ABOUT THIS TASK:
Go through the data below line by line and count those containing the word "address". Reply with the count only.

── SUPPLIED DATA

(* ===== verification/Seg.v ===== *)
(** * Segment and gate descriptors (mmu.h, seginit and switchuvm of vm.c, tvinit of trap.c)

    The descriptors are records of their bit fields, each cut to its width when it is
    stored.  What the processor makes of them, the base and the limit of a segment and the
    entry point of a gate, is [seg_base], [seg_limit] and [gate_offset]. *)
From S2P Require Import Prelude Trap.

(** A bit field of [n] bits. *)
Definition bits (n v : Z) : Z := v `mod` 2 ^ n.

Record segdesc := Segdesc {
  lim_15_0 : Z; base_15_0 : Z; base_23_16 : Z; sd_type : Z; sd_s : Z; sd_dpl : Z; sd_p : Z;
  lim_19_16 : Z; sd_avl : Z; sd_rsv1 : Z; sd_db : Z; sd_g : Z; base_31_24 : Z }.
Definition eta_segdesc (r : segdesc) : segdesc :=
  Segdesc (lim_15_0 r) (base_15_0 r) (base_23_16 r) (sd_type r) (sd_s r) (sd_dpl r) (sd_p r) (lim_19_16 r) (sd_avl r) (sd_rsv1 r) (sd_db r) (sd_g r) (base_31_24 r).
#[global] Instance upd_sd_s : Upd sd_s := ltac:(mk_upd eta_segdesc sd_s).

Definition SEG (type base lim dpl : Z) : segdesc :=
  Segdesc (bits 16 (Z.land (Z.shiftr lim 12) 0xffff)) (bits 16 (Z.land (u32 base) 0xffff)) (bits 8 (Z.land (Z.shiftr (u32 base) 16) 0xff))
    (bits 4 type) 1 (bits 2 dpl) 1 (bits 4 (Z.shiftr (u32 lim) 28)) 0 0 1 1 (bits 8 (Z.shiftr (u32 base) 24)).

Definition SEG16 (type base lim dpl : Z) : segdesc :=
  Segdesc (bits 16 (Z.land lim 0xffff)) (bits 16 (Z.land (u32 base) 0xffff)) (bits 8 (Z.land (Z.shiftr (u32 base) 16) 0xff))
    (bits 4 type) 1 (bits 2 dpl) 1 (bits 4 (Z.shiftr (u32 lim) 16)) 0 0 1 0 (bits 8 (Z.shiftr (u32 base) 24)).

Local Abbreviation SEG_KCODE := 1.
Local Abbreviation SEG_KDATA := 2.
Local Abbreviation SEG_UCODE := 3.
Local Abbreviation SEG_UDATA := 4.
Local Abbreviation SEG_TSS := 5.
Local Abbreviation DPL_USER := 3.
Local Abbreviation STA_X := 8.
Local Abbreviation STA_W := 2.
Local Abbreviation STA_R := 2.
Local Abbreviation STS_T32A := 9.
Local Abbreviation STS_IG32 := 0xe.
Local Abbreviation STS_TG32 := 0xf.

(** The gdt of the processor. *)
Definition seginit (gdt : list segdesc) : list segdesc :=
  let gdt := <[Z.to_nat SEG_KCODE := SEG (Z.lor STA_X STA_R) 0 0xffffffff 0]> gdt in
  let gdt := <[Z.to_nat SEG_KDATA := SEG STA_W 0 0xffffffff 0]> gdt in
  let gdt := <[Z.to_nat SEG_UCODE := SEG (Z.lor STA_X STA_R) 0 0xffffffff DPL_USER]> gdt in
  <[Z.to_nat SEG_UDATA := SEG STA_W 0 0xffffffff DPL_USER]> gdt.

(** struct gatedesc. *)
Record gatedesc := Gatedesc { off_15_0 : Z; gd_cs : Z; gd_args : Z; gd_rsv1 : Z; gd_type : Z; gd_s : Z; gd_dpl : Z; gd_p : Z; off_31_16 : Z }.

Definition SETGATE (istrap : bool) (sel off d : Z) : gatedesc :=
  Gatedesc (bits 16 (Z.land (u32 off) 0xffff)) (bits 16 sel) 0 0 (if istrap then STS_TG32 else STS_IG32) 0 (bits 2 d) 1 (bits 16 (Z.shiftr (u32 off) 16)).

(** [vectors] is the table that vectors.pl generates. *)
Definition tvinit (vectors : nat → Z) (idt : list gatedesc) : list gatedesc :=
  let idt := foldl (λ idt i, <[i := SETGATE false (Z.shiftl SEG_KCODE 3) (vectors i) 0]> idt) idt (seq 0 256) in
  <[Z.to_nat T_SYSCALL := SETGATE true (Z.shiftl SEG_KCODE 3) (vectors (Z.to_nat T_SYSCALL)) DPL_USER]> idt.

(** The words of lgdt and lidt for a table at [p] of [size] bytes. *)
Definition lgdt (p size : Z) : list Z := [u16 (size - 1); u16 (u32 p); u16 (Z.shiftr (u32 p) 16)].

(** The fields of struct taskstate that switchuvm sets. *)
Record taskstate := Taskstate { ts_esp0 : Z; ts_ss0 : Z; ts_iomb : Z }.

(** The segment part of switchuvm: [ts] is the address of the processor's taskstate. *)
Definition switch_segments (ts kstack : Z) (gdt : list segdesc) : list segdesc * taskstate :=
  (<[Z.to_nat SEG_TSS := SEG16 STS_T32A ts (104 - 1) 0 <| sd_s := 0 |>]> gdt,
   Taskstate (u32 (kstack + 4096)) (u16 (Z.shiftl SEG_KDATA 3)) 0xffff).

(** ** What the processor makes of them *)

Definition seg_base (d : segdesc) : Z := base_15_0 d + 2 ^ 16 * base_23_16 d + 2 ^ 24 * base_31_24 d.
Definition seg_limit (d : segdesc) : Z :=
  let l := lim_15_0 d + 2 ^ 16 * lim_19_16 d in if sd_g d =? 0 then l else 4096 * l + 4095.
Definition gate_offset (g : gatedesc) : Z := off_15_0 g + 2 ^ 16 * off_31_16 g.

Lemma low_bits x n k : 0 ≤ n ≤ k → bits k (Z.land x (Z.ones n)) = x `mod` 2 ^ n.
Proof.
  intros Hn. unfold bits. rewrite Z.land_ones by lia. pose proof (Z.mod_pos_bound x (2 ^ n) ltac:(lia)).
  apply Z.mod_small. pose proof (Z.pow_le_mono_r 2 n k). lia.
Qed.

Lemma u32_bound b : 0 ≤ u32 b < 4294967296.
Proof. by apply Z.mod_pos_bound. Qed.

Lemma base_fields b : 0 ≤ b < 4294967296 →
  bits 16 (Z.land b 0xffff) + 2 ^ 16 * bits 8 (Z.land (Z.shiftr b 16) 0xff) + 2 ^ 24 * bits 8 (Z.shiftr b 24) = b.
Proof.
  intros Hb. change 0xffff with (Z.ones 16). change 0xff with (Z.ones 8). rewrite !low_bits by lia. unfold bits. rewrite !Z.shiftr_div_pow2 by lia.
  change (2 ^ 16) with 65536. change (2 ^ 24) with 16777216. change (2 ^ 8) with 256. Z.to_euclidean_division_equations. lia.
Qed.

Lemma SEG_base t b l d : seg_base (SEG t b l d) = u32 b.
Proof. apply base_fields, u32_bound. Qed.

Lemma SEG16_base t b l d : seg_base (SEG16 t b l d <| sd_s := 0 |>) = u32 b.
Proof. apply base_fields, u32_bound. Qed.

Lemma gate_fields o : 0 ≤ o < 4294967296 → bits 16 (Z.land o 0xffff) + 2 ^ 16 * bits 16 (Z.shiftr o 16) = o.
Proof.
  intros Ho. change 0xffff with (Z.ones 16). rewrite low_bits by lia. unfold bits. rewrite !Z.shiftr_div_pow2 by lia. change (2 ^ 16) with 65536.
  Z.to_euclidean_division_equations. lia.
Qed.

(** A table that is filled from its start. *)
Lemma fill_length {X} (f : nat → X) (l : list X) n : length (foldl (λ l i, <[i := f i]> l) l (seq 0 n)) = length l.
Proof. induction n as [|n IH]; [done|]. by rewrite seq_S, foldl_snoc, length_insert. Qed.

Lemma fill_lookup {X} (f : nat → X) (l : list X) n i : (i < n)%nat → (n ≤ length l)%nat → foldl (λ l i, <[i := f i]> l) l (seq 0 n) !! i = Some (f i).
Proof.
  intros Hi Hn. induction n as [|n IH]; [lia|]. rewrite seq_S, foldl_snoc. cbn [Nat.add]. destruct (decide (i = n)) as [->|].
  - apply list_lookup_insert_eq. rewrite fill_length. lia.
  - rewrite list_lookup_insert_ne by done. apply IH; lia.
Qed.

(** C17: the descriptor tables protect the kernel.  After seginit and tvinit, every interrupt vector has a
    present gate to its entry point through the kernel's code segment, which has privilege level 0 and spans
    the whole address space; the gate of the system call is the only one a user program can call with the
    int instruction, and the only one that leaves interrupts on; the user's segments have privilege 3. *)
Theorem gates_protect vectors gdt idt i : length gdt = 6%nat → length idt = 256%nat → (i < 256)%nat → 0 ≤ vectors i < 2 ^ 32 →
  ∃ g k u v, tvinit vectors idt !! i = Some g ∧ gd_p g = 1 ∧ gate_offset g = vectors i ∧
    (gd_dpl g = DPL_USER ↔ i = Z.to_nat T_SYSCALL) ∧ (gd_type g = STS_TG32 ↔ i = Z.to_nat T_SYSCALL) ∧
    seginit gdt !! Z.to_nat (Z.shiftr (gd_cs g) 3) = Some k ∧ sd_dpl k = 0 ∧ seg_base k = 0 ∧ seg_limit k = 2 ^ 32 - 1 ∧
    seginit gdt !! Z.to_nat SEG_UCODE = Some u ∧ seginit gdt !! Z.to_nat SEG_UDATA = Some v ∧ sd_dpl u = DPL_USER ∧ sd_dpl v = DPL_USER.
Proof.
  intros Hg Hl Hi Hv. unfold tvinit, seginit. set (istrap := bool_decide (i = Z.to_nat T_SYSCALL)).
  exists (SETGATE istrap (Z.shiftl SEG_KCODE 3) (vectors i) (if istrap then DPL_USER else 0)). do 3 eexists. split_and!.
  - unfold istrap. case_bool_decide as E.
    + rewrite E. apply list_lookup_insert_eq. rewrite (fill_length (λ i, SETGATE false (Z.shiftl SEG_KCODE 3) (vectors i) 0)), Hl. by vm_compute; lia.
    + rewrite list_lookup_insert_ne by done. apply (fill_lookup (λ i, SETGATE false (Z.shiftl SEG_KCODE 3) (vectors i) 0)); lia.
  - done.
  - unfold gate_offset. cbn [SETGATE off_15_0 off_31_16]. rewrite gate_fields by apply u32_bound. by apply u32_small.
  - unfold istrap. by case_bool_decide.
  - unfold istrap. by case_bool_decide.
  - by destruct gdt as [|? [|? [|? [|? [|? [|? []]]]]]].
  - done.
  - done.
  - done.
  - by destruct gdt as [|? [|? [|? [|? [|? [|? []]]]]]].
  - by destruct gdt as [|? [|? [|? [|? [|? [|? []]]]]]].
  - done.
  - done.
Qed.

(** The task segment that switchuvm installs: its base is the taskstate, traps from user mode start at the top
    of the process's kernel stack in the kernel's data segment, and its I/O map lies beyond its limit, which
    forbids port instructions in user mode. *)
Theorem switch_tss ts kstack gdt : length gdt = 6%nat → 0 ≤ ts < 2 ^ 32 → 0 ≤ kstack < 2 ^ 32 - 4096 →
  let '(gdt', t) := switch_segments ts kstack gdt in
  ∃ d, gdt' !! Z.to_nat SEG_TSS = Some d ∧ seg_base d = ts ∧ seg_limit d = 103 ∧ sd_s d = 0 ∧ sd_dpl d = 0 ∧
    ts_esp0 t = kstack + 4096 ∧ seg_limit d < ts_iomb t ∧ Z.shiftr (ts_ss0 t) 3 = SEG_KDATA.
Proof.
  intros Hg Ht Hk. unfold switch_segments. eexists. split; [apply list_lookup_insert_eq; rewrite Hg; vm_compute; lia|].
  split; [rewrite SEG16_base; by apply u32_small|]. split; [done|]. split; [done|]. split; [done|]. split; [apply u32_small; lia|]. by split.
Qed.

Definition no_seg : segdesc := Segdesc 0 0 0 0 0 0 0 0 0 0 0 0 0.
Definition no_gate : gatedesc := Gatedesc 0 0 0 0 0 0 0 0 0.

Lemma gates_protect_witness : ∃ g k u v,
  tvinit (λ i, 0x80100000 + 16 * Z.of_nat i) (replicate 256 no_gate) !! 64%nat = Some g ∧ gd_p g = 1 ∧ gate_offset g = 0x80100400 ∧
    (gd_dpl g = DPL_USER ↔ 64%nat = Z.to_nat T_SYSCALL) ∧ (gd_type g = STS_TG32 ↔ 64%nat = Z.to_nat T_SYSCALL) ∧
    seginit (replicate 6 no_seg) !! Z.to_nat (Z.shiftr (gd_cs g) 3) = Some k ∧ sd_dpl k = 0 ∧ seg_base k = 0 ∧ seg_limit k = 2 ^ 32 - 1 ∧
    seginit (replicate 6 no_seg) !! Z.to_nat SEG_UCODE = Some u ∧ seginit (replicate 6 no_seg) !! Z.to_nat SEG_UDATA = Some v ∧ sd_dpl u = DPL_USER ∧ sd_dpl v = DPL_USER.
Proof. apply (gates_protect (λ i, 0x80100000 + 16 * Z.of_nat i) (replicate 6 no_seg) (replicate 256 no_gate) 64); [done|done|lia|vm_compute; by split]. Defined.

────

RESULT:
2